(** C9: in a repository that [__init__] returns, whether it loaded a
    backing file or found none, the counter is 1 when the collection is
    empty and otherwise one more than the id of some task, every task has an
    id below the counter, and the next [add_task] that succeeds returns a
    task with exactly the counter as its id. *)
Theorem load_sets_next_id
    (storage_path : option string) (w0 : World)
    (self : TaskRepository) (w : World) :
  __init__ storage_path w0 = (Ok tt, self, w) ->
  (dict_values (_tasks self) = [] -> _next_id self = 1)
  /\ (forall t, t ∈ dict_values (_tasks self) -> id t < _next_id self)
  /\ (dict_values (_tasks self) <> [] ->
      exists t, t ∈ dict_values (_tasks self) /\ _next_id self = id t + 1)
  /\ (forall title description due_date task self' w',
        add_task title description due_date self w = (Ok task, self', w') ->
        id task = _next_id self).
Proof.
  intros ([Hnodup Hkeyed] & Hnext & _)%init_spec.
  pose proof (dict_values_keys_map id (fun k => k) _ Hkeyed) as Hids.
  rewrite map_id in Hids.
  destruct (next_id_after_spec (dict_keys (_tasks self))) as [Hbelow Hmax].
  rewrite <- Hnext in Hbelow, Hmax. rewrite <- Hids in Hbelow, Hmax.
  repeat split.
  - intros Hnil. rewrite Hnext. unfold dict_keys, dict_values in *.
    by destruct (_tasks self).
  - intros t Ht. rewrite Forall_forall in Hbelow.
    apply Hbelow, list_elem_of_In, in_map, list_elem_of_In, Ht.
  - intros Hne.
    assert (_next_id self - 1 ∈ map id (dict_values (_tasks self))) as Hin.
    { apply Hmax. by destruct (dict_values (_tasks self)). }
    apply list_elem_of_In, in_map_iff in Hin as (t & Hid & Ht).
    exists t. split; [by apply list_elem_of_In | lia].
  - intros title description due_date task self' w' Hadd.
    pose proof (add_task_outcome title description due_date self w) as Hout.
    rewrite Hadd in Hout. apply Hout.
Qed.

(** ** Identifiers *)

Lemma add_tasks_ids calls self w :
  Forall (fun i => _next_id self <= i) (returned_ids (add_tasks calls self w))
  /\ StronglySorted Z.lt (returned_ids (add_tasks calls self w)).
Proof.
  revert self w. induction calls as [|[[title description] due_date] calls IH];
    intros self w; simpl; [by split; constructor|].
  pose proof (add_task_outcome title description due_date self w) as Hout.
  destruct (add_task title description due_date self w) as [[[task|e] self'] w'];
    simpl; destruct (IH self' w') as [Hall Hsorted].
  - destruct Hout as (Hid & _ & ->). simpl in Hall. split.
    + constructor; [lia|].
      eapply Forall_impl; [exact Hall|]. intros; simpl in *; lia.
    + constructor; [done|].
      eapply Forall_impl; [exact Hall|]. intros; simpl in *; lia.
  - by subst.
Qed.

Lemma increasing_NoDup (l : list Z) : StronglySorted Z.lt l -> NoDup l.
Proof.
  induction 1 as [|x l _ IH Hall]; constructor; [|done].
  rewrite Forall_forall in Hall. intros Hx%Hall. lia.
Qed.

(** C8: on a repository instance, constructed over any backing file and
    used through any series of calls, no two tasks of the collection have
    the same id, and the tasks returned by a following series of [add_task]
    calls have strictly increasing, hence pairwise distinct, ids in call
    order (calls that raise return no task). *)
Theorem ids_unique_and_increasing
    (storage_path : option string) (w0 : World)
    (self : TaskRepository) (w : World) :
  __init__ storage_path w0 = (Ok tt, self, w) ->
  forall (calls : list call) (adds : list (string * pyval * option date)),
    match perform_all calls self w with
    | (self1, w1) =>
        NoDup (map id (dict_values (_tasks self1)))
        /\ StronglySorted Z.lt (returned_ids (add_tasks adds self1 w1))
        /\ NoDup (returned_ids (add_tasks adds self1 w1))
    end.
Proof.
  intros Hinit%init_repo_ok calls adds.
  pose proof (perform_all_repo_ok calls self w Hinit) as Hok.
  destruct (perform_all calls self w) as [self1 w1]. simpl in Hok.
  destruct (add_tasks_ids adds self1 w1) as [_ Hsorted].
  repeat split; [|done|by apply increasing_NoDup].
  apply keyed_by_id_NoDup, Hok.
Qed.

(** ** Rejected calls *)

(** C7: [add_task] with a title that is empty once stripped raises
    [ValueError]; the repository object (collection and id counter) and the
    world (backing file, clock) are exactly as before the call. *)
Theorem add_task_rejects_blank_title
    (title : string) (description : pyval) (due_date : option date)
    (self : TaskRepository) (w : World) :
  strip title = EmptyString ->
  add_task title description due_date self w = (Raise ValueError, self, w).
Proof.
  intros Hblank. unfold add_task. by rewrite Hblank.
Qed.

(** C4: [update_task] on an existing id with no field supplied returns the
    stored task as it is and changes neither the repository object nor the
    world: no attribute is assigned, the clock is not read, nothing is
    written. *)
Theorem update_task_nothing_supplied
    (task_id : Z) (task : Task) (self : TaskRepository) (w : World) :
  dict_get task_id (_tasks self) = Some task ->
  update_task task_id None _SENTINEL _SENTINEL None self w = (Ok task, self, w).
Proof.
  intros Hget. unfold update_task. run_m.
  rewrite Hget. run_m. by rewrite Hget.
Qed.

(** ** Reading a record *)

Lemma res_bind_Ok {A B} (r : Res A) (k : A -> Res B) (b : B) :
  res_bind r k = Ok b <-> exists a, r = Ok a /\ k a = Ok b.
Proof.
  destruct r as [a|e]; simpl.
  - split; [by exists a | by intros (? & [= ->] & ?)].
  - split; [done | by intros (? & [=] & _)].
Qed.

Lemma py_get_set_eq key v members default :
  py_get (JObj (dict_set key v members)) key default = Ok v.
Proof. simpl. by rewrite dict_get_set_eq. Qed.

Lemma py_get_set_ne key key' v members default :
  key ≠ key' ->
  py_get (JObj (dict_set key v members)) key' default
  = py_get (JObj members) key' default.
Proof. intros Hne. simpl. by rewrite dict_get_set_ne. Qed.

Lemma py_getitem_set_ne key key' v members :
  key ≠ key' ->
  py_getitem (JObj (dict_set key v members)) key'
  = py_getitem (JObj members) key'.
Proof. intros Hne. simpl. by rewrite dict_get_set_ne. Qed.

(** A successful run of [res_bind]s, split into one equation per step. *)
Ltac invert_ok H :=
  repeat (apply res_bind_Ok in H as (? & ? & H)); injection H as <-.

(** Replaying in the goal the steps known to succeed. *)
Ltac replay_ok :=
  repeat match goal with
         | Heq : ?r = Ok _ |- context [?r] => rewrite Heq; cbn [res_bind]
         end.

============================================================

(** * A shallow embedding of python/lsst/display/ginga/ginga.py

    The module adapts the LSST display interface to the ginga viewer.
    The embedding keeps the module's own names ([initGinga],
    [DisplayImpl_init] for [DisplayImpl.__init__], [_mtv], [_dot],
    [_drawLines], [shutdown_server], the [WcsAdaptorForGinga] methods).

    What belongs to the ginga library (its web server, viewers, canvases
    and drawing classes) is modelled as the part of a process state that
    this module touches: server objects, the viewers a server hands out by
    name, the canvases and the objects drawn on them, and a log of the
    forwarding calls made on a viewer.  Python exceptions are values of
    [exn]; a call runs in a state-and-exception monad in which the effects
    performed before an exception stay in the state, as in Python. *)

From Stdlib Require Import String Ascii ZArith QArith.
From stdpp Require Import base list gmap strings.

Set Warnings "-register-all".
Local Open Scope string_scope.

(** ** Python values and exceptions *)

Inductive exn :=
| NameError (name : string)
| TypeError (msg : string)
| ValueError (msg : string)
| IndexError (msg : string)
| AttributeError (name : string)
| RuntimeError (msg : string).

============================================================

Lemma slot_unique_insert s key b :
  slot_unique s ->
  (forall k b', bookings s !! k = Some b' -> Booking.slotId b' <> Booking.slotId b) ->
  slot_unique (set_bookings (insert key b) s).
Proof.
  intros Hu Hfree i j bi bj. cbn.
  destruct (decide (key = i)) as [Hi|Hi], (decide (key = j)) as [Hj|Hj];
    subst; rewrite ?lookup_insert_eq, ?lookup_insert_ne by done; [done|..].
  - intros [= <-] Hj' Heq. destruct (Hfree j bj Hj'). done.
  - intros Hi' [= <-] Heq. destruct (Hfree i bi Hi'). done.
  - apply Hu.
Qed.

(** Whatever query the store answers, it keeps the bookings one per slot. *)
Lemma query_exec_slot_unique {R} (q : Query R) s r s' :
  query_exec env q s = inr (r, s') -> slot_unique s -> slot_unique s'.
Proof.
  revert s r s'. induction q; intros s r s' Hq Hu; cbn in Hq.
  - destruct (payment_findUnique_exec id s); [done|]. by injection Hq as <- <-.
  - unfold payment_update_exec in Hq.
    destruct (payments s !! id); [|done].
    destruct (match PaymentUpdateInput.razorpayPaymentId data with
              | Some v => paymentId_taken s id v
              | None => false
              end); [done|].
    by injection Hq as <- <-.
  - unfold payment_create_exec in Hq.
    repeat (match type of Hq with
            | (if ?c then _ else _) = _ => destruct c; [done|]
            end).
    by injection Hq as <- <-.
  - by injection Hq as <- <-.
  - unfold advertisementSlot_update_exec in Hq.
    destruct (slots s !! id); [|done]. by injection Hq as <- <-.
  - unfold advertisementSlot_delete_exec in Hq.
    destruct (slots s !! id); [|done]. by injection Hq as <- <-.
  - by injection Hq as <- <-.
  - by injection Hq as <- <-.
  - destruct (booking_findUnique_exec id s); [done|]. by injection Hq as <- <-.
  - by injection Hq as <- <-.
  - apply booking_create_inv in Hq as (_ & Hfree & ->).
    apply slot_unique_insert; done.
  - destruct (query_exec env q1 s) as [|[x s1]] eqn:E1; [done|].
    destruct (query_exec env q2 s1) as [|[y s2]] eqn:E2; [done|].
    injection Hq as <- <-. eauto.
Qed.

============================================================

What you are asked to do
Pull every line containing "series" out of the data above.

Expected answer
    used through any series of calls, no two tasks of the collection have
    the same id, and the tasks returned by a following series of [add_task]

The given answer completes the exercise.